Clinical presentation of primary cutaneous and systemic anaplastic large cell lymphoma with secondary skin involvement is similar and presents as erythematous papules and nodules.5 Primary cutaneous anaplastic large cell lymphoma typically has solitary to few skin lesions, but still can be multifocal in about 20% of cases, while skin lesions in systemic anaplastic large-cell lymphoma are usually disseminated papules and nodules.5 Rarely, systemic anaplastic large cell lymphoma can present with only skin lesions. Our patient presented with localized cutaneous nodules in a zosteriform pattern, but subsequent investigations revealed systemic anaplastic large-cell lymphoma. Such a pattern of cutaneous lesions has been reported in other cutaneous T and B-cell lymphomas but not in anaplastic large-cell lymphoma. In 29 cases of cutaneous malignancies mimicking herpes zoster, 6 (21%) were lymphomas.6 Interestingly, we found a report of herpes zoster-induced cutaneous pseudolymphoma that mimicked anaplastic large-cell lymphoma histologically.7

To sum up, we report this case for its unusual features. Skin lesions in a zosteriform pattern were the presenting feature of systemic anaplastic large-cell lymphoma. Despite the negative ALK expression, the patient had disseminated disease, which re-emphasizes the need for systemic evaluation in all patients of anaplastic large cell lymphoma with skin lesions irrespective of ALK expression.

Declaration of patient consent

The authors certify that they have obtained all appropriate patient consent.

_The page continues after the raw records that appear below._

Lemma remote_rows_table (w : World) (datasets : list RemoteDataset.t)
    (rows : list Table.row) :
  fold_left (fun table dataset => Table.add_row table (remote_row w dataset))
            datasets (datasets_table rows)
  = datasets_table (rows ++ map (remote_row w) datasets).
Proof.
  revert rows. induction datasets as [|d datasets IH]; intros rows; simpl.
  - now rewrite app_nil_r.
  - change (Table.add_row (datasets_table rows) (remote_row w d))
      with (datasets_table (rows ++ [remote_row w d])).
    rewrite IH. now rewrite <- app_assoc.
Qed.

(** What [list_remote_datasets] gathers before it prints. *)
Lemma gathered_for_all_teams (w : World) :
  returns
    (fun datasets => exists config teams parts,
         answered w (GetAllTeams config) teams
         /\ Forall2 (fun team part => listed_for w (Some (Team.slug team)) part)
                    teams parts
         /\ datasets = List.concat parts)
    (config <- _config w ;;
     teams <- invoke w (GetAllTeams config) ;;
     for_fold teams [] (fun datasets team =>
       client <- _load_client w (Some (Team.slug team)) false ;;
       more <- invoke w (ListRemoteDatasets client) ;;
       ret (datasets ++ more)%list)).
Proof.
  eapply returns_bind; [apply returns_any|intros config _].
  eapply returns_bind; [apply returns_invoke|intros teams Hteams].
  eapply returns_weaken.
  - apply (returns_for_fold
             (fun done datasets => exists parts,
                  Forall2 (fun team part => listed_for w (Some (Team.slug team)) part)
                          done parts
                  /\ datasets = List.concat parts)
             _) with (done := []) (items := teams).
    + intros done team datasets (parts & Hparts & ->).
      eapply returns_bind; [apply returns_load_client|].
      intros client (hist & p & Hclient).
      eapply returns_bind; [apply returns_invoke|intros more Hmore].
      apply returns_ret. exists (parts ++ [more])%list. split.
      * apply Forall2_app; [exact Hparts|]. constructor; [|constructor].
        exists p, client. split; [now exists hist|exact Hmore].
      * rewrite concat_app. simpl. now rewrite app_nil_r.
    + exists []. split; [constructor|reflexivity].
  - intros datasets (parts & Hparts & ->). exists config, teams, parts. auto.
Qed.

(** When [list_remote_datasets] returns, the last thing in its log is the
    one thing it printed: the message ["No dataset available."] when it
    gathered no dataset, otherwise the table with one row per dataset.
    For one team the datasets are those listed for the client of that
    team; for all teams they are, team after team of the configuration,
    those listed for the client of each. *)
Theorem list_remote_datasets_prints_what_it_gathered
    (w : World) (all_teams : bool) (team : option string) (h t : list event) :
  list_remote_datasets w all_teams team h = (t, Returned tt) ->
  exists pre datasets,
    t = (pre ++ [match datasets with
                 | [] => Printed "No dataset available."
                 | _ :: _ =>
                     PrintedTable (datasets_table (map (remote_row w) datasets))
                 end])%list
    /\ filter is_print pre = []
    /\ (all_teams = false -> listed_for w team datasets)
    /\ (all_teams = true ->
        exists config teams parts,
          answered w (GetAllTeams config) teams
          /\ Forall2 (fun team part => listed_for w (Some (Team.slug team)) part)
                     teams parts
          /\ datasets = List.concat parts).
Proof.
  intros E. unfold list_remote_datasets in E.
  apply bind_returned in E as (pre & datasets & t2 & Eg & E & ->).
  exists pre, datasets.
  change (Table.new ["name"; "images"; "progress"] [Table.L; Table.R; Table.R])
    with (datasets_table []) in E.
  rewrite remote_rows_table in E. simpl in E.
  assert (Hlast : t2 = [datasets_output w datasets]).
  { destruct datasets as [|d datasets]; simpl in E; now injection E as <-. }
  subst t2. split; [reflexivity|]. split; [|split].
  - refine (quiet_returned _ _ _ _ _ Eg).
    destruct all_teams; hush.
  - intros ->.
    assert (Hr : returns (listed_for w team)
                   (client <- _load_client w team false ;;
                    invoke w (ListRemoteDatasets client))).
    { eapply returns_bind; [apply returns_load_client|].
      intros client (hist & p & Hclient).
      eapply returns_weaken; [apply returns_invoke|].
      intros ds Hd. exists p, client. split; [now exists hist|exact Hd]. }
    exact (Hr _ _ _ Eg).
  - intros ->. exact (gathered_for_all_teams w _ _ _ Eg).
Qed.

Lemma list_remote_datasets_prints_what_it_gathered_witness :
  exists pre datasets,
    [Called PathHome;
     Called (NewConfig (config_file Demo.home));
     Called (GetAllTeams (Config.mk (config_file Demo.home)));
     Called PathHome;
     Called (FromConfig (config_file Demo.home) (Some "acme"));
     Called (ListRemoteDatasets Demo.client);
     Called PathHome;
     Called (FromConfig (config_file Demo.home) (Some "tools"));
     Called (ListRemoteDatasets Sample.tools);
     PrintedTable
       (datasets_table
          [remote_row (Sample.world "y") Demo.cars;
           remote_row (Sample.world "y") Sample.boats])]
    = (pre ++ [match datasets with
               | [] => Printed "No dataset available."
               | _ :: _ =>
                   PrintedTable
                     (datasets_table (map (remote_row (Sample.world "y")) datasets))
               end])%list
    /\ filter is_print pre = []
    /\ (true = false -> listed_for (Sample.world "y") None datasets)
    /\ (true = true ->
        exists config teams parts,
          answered (Sample.world "y") (GetAllTeams config) teams
          /\ Forall2 (fun team part =>
                        listed_for (Sample.world "y") (Some (Team.slug team)) part)
                     teams parts
          /\ datasets = List.concat parts).
Proof.
  apply (list_remote_datasets_prints_what_it_gathered
           (Sample.world "y") true None []).
  reflexivity.
Defined.
(** C4: Clear never throws; it empties the StrokeSet, sets the ActiveStroke
    to [null] and runs the repaint, after which a mounted surface is, pixel
    for pixel, the surface of a freshly mounted component of the same
    size: the background and nothing else. *)
Theorem C4_clear (h : Hooks) (fresh : Canvas) :
  exists h',
    step PressClear h = Returned h'
    /\ paths h' = []
    /\ currentPath h' = None
    /\ h' = drawPaths (render (with_currentPath None (with_paths [] h)))
    /\ match canvasRef h with
       | Some canvas =>
           px_width (pixels fresh) = px_width (pixels canvas) ->
           px_height (pixels fresh) = px_height (pixels canvas) ->
           option_map pixels (canvasRef h')
           = option_map pixels (canvasRef (mount (Some fresh)))
           /\ option_map pixels (canvasRef h') = Some (spec_blank (pixels canvas))
       | None => canvasRef h' = None
       end.
Proof.
  eexists; split; [apply step_PressClear|].
  rewrite paths_drawPaths, currentPath_drawPaths.
  split; [reflexivity|]; split; [reflexivity|]; split; [reflexivity|].
  destruct (canvasRef h) as [canvas|] eqn:Hc.
  - intros Hw Hh.
    destruct (drawPaths_mounted (render (with_currentPath None (with_paths [] h)))
                (canvas := canvas)) as (c1 & Hc1 & Hp1); [exact Hc|].
    destruct (drawPaths_mounted (with_canvasRef (Some fresh) (render initial_hooks))
                (canvas := fresh)) as (c2 & Hc2 & Hp2); [reflexivity|].
    unfold mount; rewrite Hc1, Hc2; simpl in *.
    rewrite Hp1, Hp2; unfold spec_repaint; simpl.
    split; [|reflexivity].
    f_equal; apply spec_blank_same; congruence.
  - rewrite drawPaths_unmounted; simpl; exact Hc.
Qed.


End Properties.

(** * The component on the one-pixel platform *)

Lemma C1_release_commits_nothing_witness :
  reachable opened
  /\ exists h',
       run (Grant (touch 10 10) :: map Move [touch 20 10; touch 20 20] ++ [Release])
           opened = Returned h'
       /\ paths h' = []
       /\ List.length (paths h') = List.length (paths opened)
       /\ currentPath h'
          = Some (extended (begun (touch 10 10)) [touch 20 10; touch 20 20]).
Proof.
  split; [apply reachable_mount|].
  apply (@C1_release_commits_nothing one_pixel opened (touch 10 10)
           [touch 20 10; touch 20 20]).
  apply reachable_mount.
Defined.

Lemma C2_cancel_changes_nothing_witness :
  panResponder opened = Some (PanResponder_create None)
  /\ step Terminate opened = Returned opened
  /\ exists h',
       run [Grant (touch 5 5); Move (touch 8 8); Terminate] opened = Returned h'
       /\ paths h' = paths opened
       /\ currentPath h' = Some (extended (begun (touch 5 5)) [touch 8 8])
       /\ List.length (points (extended (begun (touch 5 5)) [touch 8 8])) = 2.
Proof.
  split; [reflexivity|].
  apply (@C2_cancel_changes_nothing one_pixel None opened (touch 5 5) (touch 8 8)).
  reflexivity.
Defined.

(** After a grant at (5,5), a move to (8,8) and a termination, the StrokeSet
    does not hold one stroke of two points with the ActiveStroke [null]:
    the StrokeSet is empty and the ActiveStroke is the stroke. *)
Lemma C2_cancel_counterexample :
  ~ exists h',
      run [Grant (touch 5 5); Move (touch 8 8); Terminate] opened = Returned h'
      /\ (exists stroke, paths h' = [stroke] /\ List.length (points stroke) = 2)
      /\ currentPath h' = None.
Proof.
  intros (h' & Hrun & _ & Hnone).
  vm_compute in Hrun; injection Hrun as <-.
  discriminate Hnone.
Qed.

Lemma C3_save_failure_witness :
  encoding_failure remounted = Some (Some (HostError "nothing to encode"))
  /\ saveDrawing quiet_props remounted
     = [ ConsoleError "Error saving drawing:" (HostError "nothing to encode");
         AlertAlert "Error" "Could not save drawing" ]
  /\ (forall dataURL, ~ In (OnSave dataURL) (saveDrawing quiet_props remounted))
  /\ ~ In OnClose (saveDrawing quiet_props remounted)
  /\ step PressSave remounted = Returned remounted.
Proof.
  split; [reflexivity|].
  apply (@C3_save_failure one_pixel quiet_props remounted
           (Some (HostError "nothing to encode"))).
  reflexivity.
Defined.

(** With no surface, encoding cannot even start, and Save shows no
    alert: it emits nothing. *)
Lemma C3_unavailable_surface_counterexample :
  canvasRef (@mount one_pixel None) = None
  /\ encoding_failure (@mount one_pixel None) = Some None
  /\ ~ exists title message,
        In (AlertAlert title message) (saveDrawing quiet_props (@mount one_pixel None)).
Proof.
  split; [reflexivity|]; split; [reflexivity|].
  intros (title & message & []).
Qed.

Lemma C5_repaint_order_witness :
  canvasRef drawing = Some fresh_canvas
  /\ exists canvas',
       canvasRef (drawPaths drawing) = Some canvas'
       /\ pixels canvas'
          = spec_repaint (paths drawing) (currentPath drawing) (pixels fresh_canvas).
Proof.
  split; [reflexivity|].
  apply (proj1 (@C5_repaint_order one_pixel drawing fresh_canvas eq_refl)).
Defined.



Lemma C8_move_needs_active_stroke_witness :
  panResponder opened = Some (PanResponder_create None)
  /\ step (Move (touch 20 10)) opened
     = Thrown (TypeError "Cannot read property 'points' of null")
  /\ exists h',
       run [Grant (touch 10 10); Move (touch 20 10); Release; PressSave] opened
       = Returned h'.
Proof.
  split; [reflexivity|].
  destruct (@C8_move_needs_active_stroke one_pixel None opened (touch 20 10)
              [Grant (touch 10 10); Move (touch 20 10); Release; PressSave]
              eq_refl) as [Hmove Hrun].
  split; [exact Hmove | apply Hrun; reflexivity].
Defined.

Lemma C10_fixed_style_witness :
  reachable (drawPaths (with_currentPath (Some (begun (touch 10 10))) opened))
  /\ forall stroke,
       currentPath (drawPaths (with_currentPath (Some (begun (touch 10 10))) opened))
       = Some stroke ->
       fixed_style stroke.
Proof.
  assert (Hreach :
    reachable (drawPaths (with_currentPath (Some (begun (touch 10 10))) opened))).
  { apply (@reachable_step one_pixel (Grant (touch 10 10)) opened);
      [apply reachable_mount | reflexivity]. }
  split; [exact Hreach|].
  apply (@C10_fixed_style one_pixel _ (touch 1 1) Hreach).
Defined.

(** * Further properties of the component *)

Section MoreProperties.

Context {platform : Raster}.

Lemma reachable_run (evs : list Event) :
  forall h h' : Hooks, reachable h -> run evs h = Returned h' -> reachable h'.
Proof.
  induction evs as [|ev rest IH]; intros h h' Hreach Hrun.
  - injection Hrun as <-; exact Hreach.
  - rewrite run_cons in Hrun.
    destruct (step ev h) as [h1|e] eqn:Hstep; [|discriminate].
    apply (IH h1 h'); [|exact Hrun].
    eapply reachable_step; eassumption.
Qed.
Lemma x_keys_concatenates_witness :
  let E := Ex.offline in
  let s := Ex.jar {[ "" := [0]; "https://idp.example" := [1] ]}
             [Ex.in_memory [Ex.secret];
              Ex.in_memory [Ex.hmac "other" "sig" "k2"; Ex.rsa]] in
  (exists res,
     KeyJar.verify_keys "https://idp.example" s = (Ok res, s) ∧
     forall kind,
       res !! kind =
       some_list (pick "sig" kind (keys_in s [1])
                  ++ pick "sig" kind (keys_in s [0]))) ∧
  (exists res,
     KeyJar.decrypt_keys "https://idp.example" s = (Ok res, s) ∧
     forall kind,
       res !! kind =
       some_list (pick "enc" kind (keys_in s [1])
                  ++ pick "enc" kind (keys_in s [0]))).
Proof.
  intros E s. apply (@x_keys_concatenates E s "https://idp.example" [1] [0]).
  - reflexivity.
  - reflexivity.
  - repeat constructor; eexists; (split; [reflexivity|by left]).
  - repeat constructor; eexists; (split; [reflexivity|by left]).
Defined.

Lemma x_keys_needs_own_entry_witness :
  let E := Ex.offline in
  let s := Ex.jar {[ "https://idp.example" := [0] ]}
             [Ex.in_memory [Ex.secret]] in
  is_ok (fst (KeyJar.verify_keys "https://idp.example" s)) = false ∧
  is_ok (fst (KeyJar.decrypt_keys "https://idp.example" s)) = false ∧
  forall r1 s1,
    KeyJar.get "ver" "" "https://idp.example" s = (Ok r1, s1) ->
    KeyJar.verify_keys "https://idp.example" s = (Raise KeyError, s1).
Proof.
  intros E s. apply (@x_keys_needs_own_entry E s "https://idp.example").
  reflexivity.
Defined.

Lemma match_owner_prefix_witness :
  let s := Ex.jar {[ "https://idp.example" := [0] ]}
             [Ex.in_memory [Ex.secret]] in
  is_Some (KeyJar.issuer_keys s !! "https://idp.example") ∧
  Str.startswith "https://idp.example/jwks" "https://idp.example" = true.
Proof.
  intros s.
  apply (match_owner_prefix s ["https://idp.example"]
           "https://idp.example/jwks").
  unfold KeyJar.lists_issuers, s, Ex.jar. cbn.
  by rewrite map_to_list_singleton.
Defined.

Lemma add_by_scheme_witness :
  let E := Ex.offline in
  let s := Ex.jar {[ "https://idp.example" := [0] ]}
             [Ex.in_memory [Ex.secret]] in
  KeyJar.world
    (snd (KeyJar.add "https://idp.example" "ftp://idp.example/jwks" s)) =
  KeyJar.world s ∧
  KeyJar.add "https://idp.example" "ftp://idp.example/jwks" s =
  (Raise Exception, s).
Proof.
  intros E s.
  apply (@add_by_scheme E s "https://idp.example" "ftp://idp.example/jwks").
  reflexivity.
Defined.

Lemma add_then_get_fetches_witness :
  let E := Ex.offline in
  let s := KeyJar.__init__ (Ex.at_time 10) in
  let s1 := snd (KeyJar.add "https://idp.example"
                   "https://localhost:8080/jwks" s) in
  KeyJar.world s1 = KeyJar.world s ∧
  sent (KeyJar.world (snd (KeyJar.get "ver" "rsa" "https://idp.example" s1))) =
  sent (KeyJar.world s) ++
    [{| req_url := Some "https://localhost:8080/jwks";
        req_verify := negb (local_host "https://localhost:8080/jwks");
        req_if_none_match := None |}].
Proof.
  intros E s.
  apply (@add_then_get_fetches E s "https://idp.example"
           "https://localhost:8080/jwks" "ver" "rsa").
  - by right.
  - reflexivity.
  - reflexivity.
Defined.

Lemma load_keys_registers_witness :
  let E := Ex.offline in
  let s := Ex.jar {[ "https://idp.example" := [0] ]}
             [Ex.in_memory [Ex.secret]] in
  let pcr : gmap string string :=
    {[ "jwks_uri" := "https://idp.example/jwks" ]} in
  exists s',
    KeyJar.load_keys pcr "https://idp.example" true s = (Ok tt, s') ∧
    KeyJar.issuer_keys s' !! "https://idp.example" =
      Some (kept "https://idp.example" true s ++ [List.length (KeyJar.store s)]) ∧
    (forall other, other <> "https://idp.example" ->
       KeyJar.issuer_keys s' !! other = KeyJar.issuer_keys s !! other) ∧
    KeyJar.store s' =
      KeyJar.store s ++
        [remote_bundle "https://idp.example/jwks"
           (negb (local_host "https://idp.example/jwks"))] ∧
    KeyJar.world s' = KeyJar.world s.
Proof.
  intros E s pcr.
  apply (@load_keys_registers E s pcr "https://idp.example"
           "https://idp.example/jwks" true).
  - reflexivity.
  - by right.
Defined.

Lemma remove_key_skips_next_witness :
  let s := Ex.jar {[ "https://idp.example" := [0; 1] ]}
             [Ex.in_memory [Ex.secret]; Ex.in_memory [Ex.secret]] in
  exists s',
    KeyJar.remove_key "https://idp.example" "hmac" (VStr "secret") s
    = (Ok tt, s') ∧
    KeyJar.issuer_keys s' !! "https://idp.example" = Some [1] ∧
    KeyJar.store s' !! 0 =
      Some (KeyBundle.set__keys [] (Ex.in_memory [Ex.secret])) ∧
    KeyJar.store s' !! 1 = Some (Ex.in_memory [Ex.secret]).
Proof.
  intros s.
  apply (remove_key_skips_next s "https://idp.example" "hmac" (VStr "secret")
           0 1 (Ex.in_memory [Ex.secret]) (Ex.in_memory [Ex.secret]));
    [discriminate|reflexivity|reflexivity|reflexivity|].
  repeat constructor.
Defined.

Financial support and sponsorship

Nil.

Conflicts of interest

There are no conflicts of interest.

Use of artificial intelligence (AI)-assisted technology for manuscript preparation

The authors confirm that there was no use of artificial intelligence (AI)-assisted technology for assisting in the writing or editing of the manuscript and no images were manipulated using AI.